Giovedì mattina 9 maggio ore 8.05. Percorro via Anfiteatro ad altezza di piazza Nogara. In corrispondenza dell’angolo con via S. Cosimo, un bus turistico sosta sulle strisce zebrate, ostacolando sia i pedoni che il passaggio delle auto. Una palese violazione del divieto di sosta che avrebbe meritato l’immediata rimozione forzata, provvedimento probabilmente non contemplato dalle direttive impartite alla Polizia Municipale veronese. Una vigilessa si guarda attorno per verificare se nei pressi vi fosse l’autista. Nessuno si fa avanti. Allora procede a raccogliere gli estremi per comminare la sanzione. L’autista, lì presente, esce finalmente dall’anonimato e comincia ad inveire. Il tono è decisamente arrogante. Proclama la sua esigenza di attendere i turisti che deve trasferire altrove, senza considerare la violazione in cui è incorso, senza scusarsi, senza affrettarsi a rimediare in qualche modo il disagio che sta provocando. Sovrasta la voce della vigilessa esclamando: “e poi pretendete di favorire il turismo…”. Sono tentato di intervenire, ma la vigilessa se la sta cavando troppo bene. Quindi le esprimo a posteriori la mia solidarietà.

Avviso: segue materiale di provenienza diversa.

(** * Aadhaar enrolment analytics: the core pipeline and its specification

    A shallow embedding of the data pipeline (schema detection, cleaning,
    monthly aggregation) and of the ML post-processing (confidence buckets,
    risk scoring) of the repository, followed by the properties the
    specification states about them.

    Numbers.  pandas and numpy compute on IEEE doubles.  The embedding
    computes on exact rationals [Q] and keeps the three special values a
    double can take (NaN and the two infinities) as constructors of
    [fnum]; rounding is not modelled.  Square roots are taken by a
    function [sqrt : Q -> Q] that the definitions receive as an argument,
    as numpy's square root is a rational-valued approximation too.

    What is stated of these numbers is what rounding keeps: the formulas
    the code evaluates, orders and thresholds.  Sums are said to be exact
    only of whole-number counts below 2^53, and a deviation is tested
    against 0 as the value the library returns.  Where the outcome turns on
    rounding, in the guard of [_calculate_confidence], the function is also
    taken on binary64 numbers ([Doubles]). *)

From Stdlib Require Import String Ascii QArith Qminmax ZArith Bool Lia Lqa List.
From Stdlib Require Import OrderedTypeEx Sorted.
From Stdlib Require Import Permutation.
From Stdlib Require DecimalString.
From Stdlib Require PrimFloat.
Import ListNotations.

(* ===================================================================== *)
(** * Part I: the model                                                   *)
(* ===================================================================== *)

(** ** Floating-point values and series statistics *)

Module Numeric.
Local Open Scope Q_scope.

Inductive fnum : Type :=
| Fin (q : Q)
| NaN
| PInf
| NInf.

Definition isna (x : fnum) : bool :=
  match x with NaN => true | _ => false end.

Definition notna (x : fnum) : bool := negb (isna x).

Definition fadd (x y : fnum) : fnum :=
  match x, y with
  | NaN, _ | _, NaN => NaN
  | Fin a, Fin b => Fin (a + b)
  | PInf, NInf | NInf, PInf => NaN
  | PInf, _ | _, PInf => PInf
  | NInf, _ | _, NInf => NInf
  end.

(** [a / b] on two finite doubles: a zero divisor gives an infinity of the
    sign of [a], or NaN for [0 / 0]. *)
Definition fdiv (a b : Q) : fnum :=
  if Qeq_bool b 0 then
    match a ?= 0 with
    | Gt => PInf
    | Lt => NInf
    | Eq => NaN
    end
  else Fin (a / b).

(** [x - q] for a finite [q]. *)
Definition fsub (x : fnum) (q : Q) : fnum :=
  match x with
  | Fin a => Fin (a - q)
  | other => other
  end.

(** [x > 0]; any comparison with NaN is false. *)
Definition fgt0 (x : fnum) : bool :=
  match x with
  | Fin q => negb (Qle_bool q 0)
  | PInf => true
  | NaN | NInf => false
  end.

Definition Qsum (l : list Q) : Q := fold_left Qplus l 0.

Definition Qlen (l : list Q) : Q := inject_Z (Z.of_nat (length l)).

Definition Qmean (l : list Q) : Q := Qsum l / Qlen l.

(** Sum of squared deviations from the mean. *)
Definition sq_dev (l : list Q) : Q :=
  let m := Qmean l in Qsum (map (fun x => (x - m) * (x - m)) l).

(** numpy's [np.std] (population, [ddof = 0]) on a non-empty array. *)
Definition np_std (sqrt : Q -> Q) (l : list Q) : Q :=
  sqrt (sq_dev l / Qlen l).

(** pandas' [Series.std] ([ddof = 1]) on values without NaN: NaN when fewer
    than two values remain. *)
Definition sample_std (sqrt : Q -> Q) (l : list Q) : fnum :=
  if (length l <=? 1)%nat then NaN
  else Fin (sqrt (sq_dev l / (Qlen l - 1))).

(** pandas reductions skip NaN ([skipna=True]). *)
Definition dropna (l : list fnum) : list fnum := filter notna l.

Fixpoint finite_values (l : list fnum) : option (list Q) :=
  match l with
  | [] => Some []
  | Fin q :: t =>
      match finite_values t with
      | Some qs => Some (q :: qs)
      | None => None
      end
  | _ :: _ => None
  end.

Definition series_sum (l : list fnum) : fnum :=
  fold_left fadd (dropna l) (Fin 0).

Definition series_mean (l : list fnum) : fnum :=
  match dropna l with
  | [] => NaN
  | v =>
      match fold_left fadd v (Fin 0) with
      | Fin s => Fin (s / inject_Z (Z.of_nat (length v)))
      | other => other
      end
  end.

(** [Series.std()]: an infinite entry makes the deviation [inf - inf], so
    the result is NaN. *)
Definition series_std (sqrt : Q -> Q) (l : list fnum) : fnum :=
  match finite_values (dropna l) with
  | Some qs => sample_std sqrt qs
  | None => NaN
  end.

(** Square roots vanish at zero only, as the IEEE square root does. *)
Definition sqrt_zero_only (sqrt : Q -> Q) : Prop :=
  forall q, 0 <= q -> (sqrt q == 0 <-> q == 0).

(** The same value with its fraction in lowest terms. *)
Definition reduced (x : fnum) : fnum :=
  match x with
  | Fin q => Fin (Qred q)
  | other => other
  end.

(** A rational square root, exact to nine decimal places, used where a
    concrete [sqrt] is wanted. *)
Definition Qsqrt (q : Q) : Q :=
  if Qle_bool q 0 then 0
  else Z.sqrt (Qnum q * Z.pos (Qden q) * 1000000000000000000)
       # (Qden q * 1000000000).

End Numeric.

(** ** Tables of raw cells *)

Module Table.

(** A cell of a raw table: missing (NaN, None, NaT), a number, a string or
    a parsed timestamp (nanoseconds since the epoch). *)
Inductive cell : Type :=
| Null
| Num (q : Q)
| Str (s : string)
| Date (t : Z).

Definition isna (c : cell) : bool :=
  match c with Null => true | _ => false end.

Definition notna (c : cell) : bool := negb (isna c).

(** Python dictionaries keep the order of insertion; assigning to a key
    that exists replaces its value in place. *)
Fixpoint dict_set {V : Type} (d : list (string * V)) (k : string) (v : V)
  : list (string * V) :=
  match d with
  | [] => [(k, v)]
  | (k', v') :: rest =>
      if String.eqb k k' then (k', v) :: rest else (k', v') :: dict_set rest k v
  end.

Fixpoint dict_get {V : Type} (d : list (string * V)) (k : string) : option V :=
  match d with
  | [] => None
  | (k', v') :: rest => if String.eqb k k' then Some v' else dict_get rest k
  end.

Definition dict_mem {V : Type} (d : list (string * V)) (k : string) : bool :=
  match dict_get d k with Some _ => true | None => false end.

Definition dict_values {V : Type} (d : list (string * V)) : list V := map snd d.

Definition is_upper (c : ascii) : bool :=
  let n := nat_of_ascii c in ((65 <=? n) && (n <=? 90))%nat.

Definition is_lower (c : ascii) : bool :=
  let n := nat_of_ascii c in ((97 <=? n) && (n <=? 122))%nat.

Definition is_alpha (c : ascii) : bool := is_upper c || is_lower c.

Rifletto sulle parole “favorire il turismo”. A più riprese la nostra amministrazione comunale invoca il “turismo di qualità”, ma occorre precisare cosa si intenda con questa specificazione. Certamente un turismo che non cerchi la “città-lunapark”, perché questa tipologia è alla portata di tutti ed una città d’arte come Verona non può essere interessata a competere su questo piano. Conviene valorizzare ciò che gli altri non hanno. Ma per ottenere questo risultato, è necessario creare un paesaggio urbano che muova innanzitutto un interesse estetico, per favorire poi il trapasso verso ambiti più spiccatamente culturali che però vanno sollecitati, curati, magari offrendo servizi appropriati ed iniziative adeguate, non riducibili ad offerte di cibo da ingurgitare maldestramente nelle piazze (maleodoranti) della città.

Attenzione, tutto questo non risponde soltanto ad una questione di buon gusto, riservata ad un pubblico di nicchia, ma si pone anche in una più ampia logica di mercato. Trasformare il centro storico in un qualsiasi centro commerciale è perdente, perché l’originale sarà sempre meglio della copia. La concorrenza si crea lavorando sulla diversità e sulla originalità del “prodotto”, in grado di far emergere bisogni inespressi per soddisfarli di conseguenza. Storia, arte, architettura, letteratura devono essere posti al centro delle politiche turistiche ed armonizzate con l’indotto commerciale. Non viceversa.

La mobilità urbana si colloca in questo contesto. Il centro storico di una città non deve rimanere separato dalla periferia che può valorizzarsi soltanto nella misura in cui riesce a costruire con esso un collegamento stabile e sistematico. Solo così la delocalizzazione di alcuni servizi può decongestionare il centro ed arricchire la periferia, fino a configurare progressivamente una città “poli-centrica”.

Primo passo è quindi l’interdizione al centro storico sia del traffico privato (auto e moto) che dei parcheggi. Le auto non possono occupare ad libitum strade, piazze e marciapiedi. Siamo arrivati al punto in cui dobbiamo decidere: “o noi o loro”. Un sacrificio è richiesto però anche agli ivi residenti che non possono pretendere di parcheggiare sul suolo pubblico due o tre auto per nucleo famigliare. Abitare il centro implica vantaggi, ma impone anche dei limiti.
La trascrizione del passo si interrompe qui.